3 Keys to a Product-Led Go-to-Market Strategy
After spending some time with Jake Sorofman, one thing becomes super obvious: He really believes in what he’s doing.
And that’s why Pendo wanted him as their CMO, because they have a similar, simple philosophy, based on their passion:
Build the world’s greatest tool for product teams. The rest will follow.
And it did.
To the tune of $206MM in VC funding.
Needless to say, we took notice of what they’re doing over at Pendo. I wanted to know:
What makes their product so successful?
What does Jake have to say about successful marketing?
How can other companies replicate Pendo’s success with their own go-to-market strategies?
Jake answers these questions and more on our latest Data-Driven Marketer podcast, and we capture all the highlights from that interview below:
1) Focus on your fanbase. The rest will follow.
When Pendo first got started (in 2014), VCs were concerned about the marketability of
the product. They knew Pendo’s target market—product teams—didn’t traditionally own their own budget.
VCs were skeptical: “Product teams have $0 budget”
But Pendo’s founders were all product managers and product execs—they knew what they wanted to build, and they knew who they wanted to build it for: product teams.
Plus, they had the foresight to bank on two key elements:
- Pendo founders believed that, in the near future, product teams would have more discretionary buying power
- They knew the problem product teams were facing was real (and acute) enough that they would find the budget when necessary
They were right. And their focus on product teams came with a bonus: every other team became interested as well.
After focusing on their fanbase, every other team became interested
By focusing on their target customers, Pendo developed a tool that was so helpful, that sales, marketing, and customer success also wanted access.
Pendo’s value prop is pretty simple: improve the world’s experiences with software.
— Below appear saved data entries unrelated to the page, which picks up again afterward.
(* ===== verification/Sha256.v ===== *)
(** SHA-256, which the user provider derives object names from: Go's
    [crypto/sha256.Sum256] as FIPS 180-4 defines it, on 32-bit words kept as
    integers below 2^32, and the verb [%x] that prints the digest. *)
From S2P Require Export GoString.
From Stdlib Require Import ZArith Ascii.
Local Open Scope Z_scope.

Definition w32 (x : Z) : Z := Z.land x 0xffffffff.
Definition add32 (x y : Z) : Z := w32 (x + y).
Definition not32 (x : Z) : Z := Z.lxor x 0xffffffff.
Definition rotr (n x : Z) : Z := w32 (Z.lor (Z.shiftr x n) (Z.shiftl x (32 - n))).

Definition Ch (x y z : Z) : Z := Z.lxor (Z.land x y) (Z.land (not32 x) z).
Definition Maj (x y z : Z) : Z := Z.lxor (Z.lxor (Z.land x y) (Z.land x z)) (Z.land y z).
Definition Sigma0 (x : Z) : Z := Z.lxor (Z.lxor (rotr 2 x) (rotr 13 x)) (rotr 22 x).
Definition Sigma1 (x : Z) : Z := Z.lxor (Z.lxor (rotr 6 x) (rotr 11 x)) (rotr 25 x).
Definition sigma0 (x : Z) : Z := Z.lxor (Z.lxor (rotr 7 x) (rotr 18 x)) (Z.shiftr x 3).
Definition sigma1 (x : Z) : Z := Z.lxor (Z.lxor (rotr 17 x) (rotr 19 x)) (Z.shiftr x 10).

(** The constants: the first 32 bits of the fractional parts of the cube roots
    of the first 64 primes, and of the square roots of the first 8. *)
Definition is_prime (n : Z) : bool :=
  forallb (fun d => negb (n mod d =? 0)) (seqZ 2 (n - 2)).
Definition primes : list Z := List.filter is_prime (seqZ 2 310).

(** The greatest [r] below [lo + 2^bits] with r^3 <= n. *)
Fixpoint cube_root (bits : nat) (n lo : Z) : Z :=
  match bits with
  | O => lo
  | S b => let mid := lo + 2 ^ Z.of_nat b in
           cube_root b n (if mid ^ 3 <=? n then mid else lo)
  end.

Definition K256 : list Z :=
  Eval vm_compute in (fun p => w32 (cube_root 40 (p * 2 ^ 96) 0)) <$> take 64 primes.
Definition H256 : list Z :=
  Eval vm_compute in (fun p => w32 (Z.sqrt (p * 2 ^ 64))) <$> take 8 primes.

(** The bytes of [x] in big-endian order. *)
Fixpoint be_bytes (n : nat) (x : Z) : list Z :=
  match n with
  | O => []
  | S n' => Z.land (Z.shiftr x (8 * Z.of_nat n')) 255 :: be_bytes n' x
  end.

(** A one bit, zeros up to 56 bytes modulo 64, the length in bits. *)
Definition pad (msg : list Z) : list Z :=
  let len := Z.of_nat (length msg) in
  let zeros := Z.to_nat ((55 - len) mod 64) in
  msg ++ [0x80] ++ replicate zeros 0 ++ be_bytes 8 (len * 8).

Fixpoint words (l : list Z) : list Z :=
  match l with
  | a :: b :: c :: d :: l' =>
      (a * 0x1000000 + b * 0x10000 + c * 0x100 + d) :: words l'
  | _ => []
  end.

(** The message schedule: [rev] holds the words computed so far, last first. *)
Fixpoint schedule (n : nat) (rev : list Z) : list Z :=
  match n with
  | O => reverse rev
  | S n' =>
      let get i := nth i rev 0 in
      schedule n' (w32 (sigma1 (get 1%nat) + get 6%nat + sigma0 (get 14%nat) + get 15%nat) :: rev)
  end.

Definition round (s : list Z) (kw : Z * Z) : list Z :=
  match s with
  | [a; b; c; d; e; f; g; h] =>
      let t1 := h + Sigma1 e + Ch e f g + kw.1 + kw.2 in
      let t2 := Sigma0 a + Maj a b c in
      [w32 (t1 + t2); a; b; c; add32 d t1; e; f; g]
  | _ => s
  end.

Definition compress (h block : list Z) : list Z :=
  zip_with add32 h (foldl round h (zip K256 (schedule 48 (reverse block)))).

Fixpoint blocks (fuel : nat) (ws : list Z) : list (list Z) :=
  match fuel, ws with
  | S n, _ :: _ => take 16 ws :: blocks n (drop 16 ws)
  | _, _ => []
  end.

(** [sha256.Sum256(msg)]; every block consumes 16 words, so the number of words
    is fuel enough. *)
Definition Sum256 (msg : list Z) : list Z :=
  let ws := words (pad msg) in
  foldl compress H256 (blocks (length ws) ws) ≫= be_bytes 4.

(** [[]byte(s)], and [fmt.Sprintf("%x", digest)]. *)
Definition bytes_of (s : string) : list Z :=
  (fun c => Z.of_nat (nat_of_ascii c)) <$> String.list_ascii_of_string s.

Definition hex_byte (b : Z) : string :=
  let n := Z.to_nat b in
  String (hex_digit (n / 16)) (String (hex_digit (n mod 16)) EmptyString).

Fixpoint hex (bs : list Z) : string :=
  match bs with
  | [] => ""
  | b :: bs' => hex_byte b +:+ hex bs'
  end.

Definition sha256_hex (s : string) : string := hex (Sum256 (bytes_of s)).

(** The test vectors of FIPS 180-4. *)
Example sha256_empty :
  sha256_hex "" = "e3b0c44298fc1c149afbf4c8996fb92427ae41e4649b934ca495991b7852b855".
Proof. vm_compute. reflexivity. Qed.
Example sha256_abc :
  sha256_hex "abc" = "ba7816bf8f01cfea414140de5dae2223b00361a396177a9cb410ff61f20015ad".
Proof. vm_compute. reflexivity. Qed.
Example sha256_two_blocks :
  sha256_hex "abcdbcdecdefdefgefghfghighijhijkijkljklmklmnlmnomnopnopq"
  = "248d6a61d20638b8e5c026930c3e6039a33ce45964ff2167f6ecedd419db06c1".
Proof. vm_compute. reflexivity. Qed.

(** ** The digest has 32 bytes *)

Lemma length_be_bytes n x : length (be_bytes n x) = n.
Proof. induction n as [|n IH]; cbn; [done|by rewrite IH]. Qed.

Lemma be_bytes_range n x : Forall (fun b => 0 <= b < 256) (be_bytes n x).
Proof.
  induction n as [|n IH]; cbn; constructor; [|done].
  replace 255 with (Z.ones 8) by done. rewrite Z.land_ones by lia.
  apply Z.mod_pos_bound. lia.
Qed.

Lemma length_round s kw : length (round s kw) = length s.
Proof. do 8 (destruct s as [|? s]; [done|]). by destruct s. Qed.

Lemma length_compress h b : length (compress h b) = length h.
Proof.
  unfold compress. rewrite length_zip_with.
  assert (forall l s, length (foldl round s l) = length s) as ->.
  { induction l as [|kw l IH]; intros s; cbn; [done|]. by rewrite IH, length_round. }
  apply Nat.min_id.
Qed.

Lemma length_Sum256 msg : length (Sum256 msg) = 32%nat.
Proof.
  unfold Sum256. set (h := foldl _ _ _).
  assert (length h = 8%nat) as H.
  { unfold h. generalize (blocks (length (words (pad msg))) (words (pad msg))).
    intros bs. assert (length H256 = 8%nat) as H0 by done. revert H0. generalize H256.
    induction bs as [|b bs IH]; intros s H0; cbn; [done|]. apply IH.
    by rewrite length_compress. }
  do 8 (destruct h as [|? h]; [done|]). by destruct h.
Qed.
They create tools that helps product teams understand how customers are interacting with their software, guide customers through onboarding, and then roll all of that up into analytics that product teams can use to further enhance their offerings.
Because Pendo’s product brings such high visibility to the way customers engage with software, every other team wanted access to it:
- Sales wanted access to score leads
- Marketing wanted to identify power users, use cases, and personas, so they could cross-sell and up-sell
- Customer success wanted access because they knew that product usage is a predictor of churn
2) Don’t stop at a widget. Build a community.
As B2B (and B2C) marketers know, a community can be a game-changer for your brand. You don’t want to stop at having a product, a tool, a system, or a platform for your buyers. You want to transform your industry by providing a community, a landing pad, if you will, for those buyers (which then convert to fans).
Here’s a few ideas for doing just that, borrowed from Pendo:
- Start a user conference. They call theirs “Pendomonium.” Clever, right?
- Go big with your content marketing. Pendo started an entire publication site just for content related to their space, where they publish 5 to 6 pieces of original content each week.
3) Invest heavily in brand.
Companies often underinvest in brand. There are 2 reasons for this:
- Philosophy. Essentially, some businesses don’t truly believe in the overwhelming power of brand.
- Practical. Budgets are limited, and revenue generating marketing activities compete with—and often win—the available dollars. When this happens, “demand gen is always going to win,” Jake noted.
As CMO, Jake believes heavily in brand, eliminating the first issue (philosophy). And diversifying his budget, secondly, by dividing it between demand gen and brand.
So at Pendo, Jake jokingly notes, they’re nearly “over-invested” on brand, but he quickly corrects himself: There’s really no such thing. By being very thoughtful about how they express their brand across venue and focusing on consistency and coherency, Pendo now has over 1,600 customers with 400 employees spread across 6 offices.
I think they’re doing something right.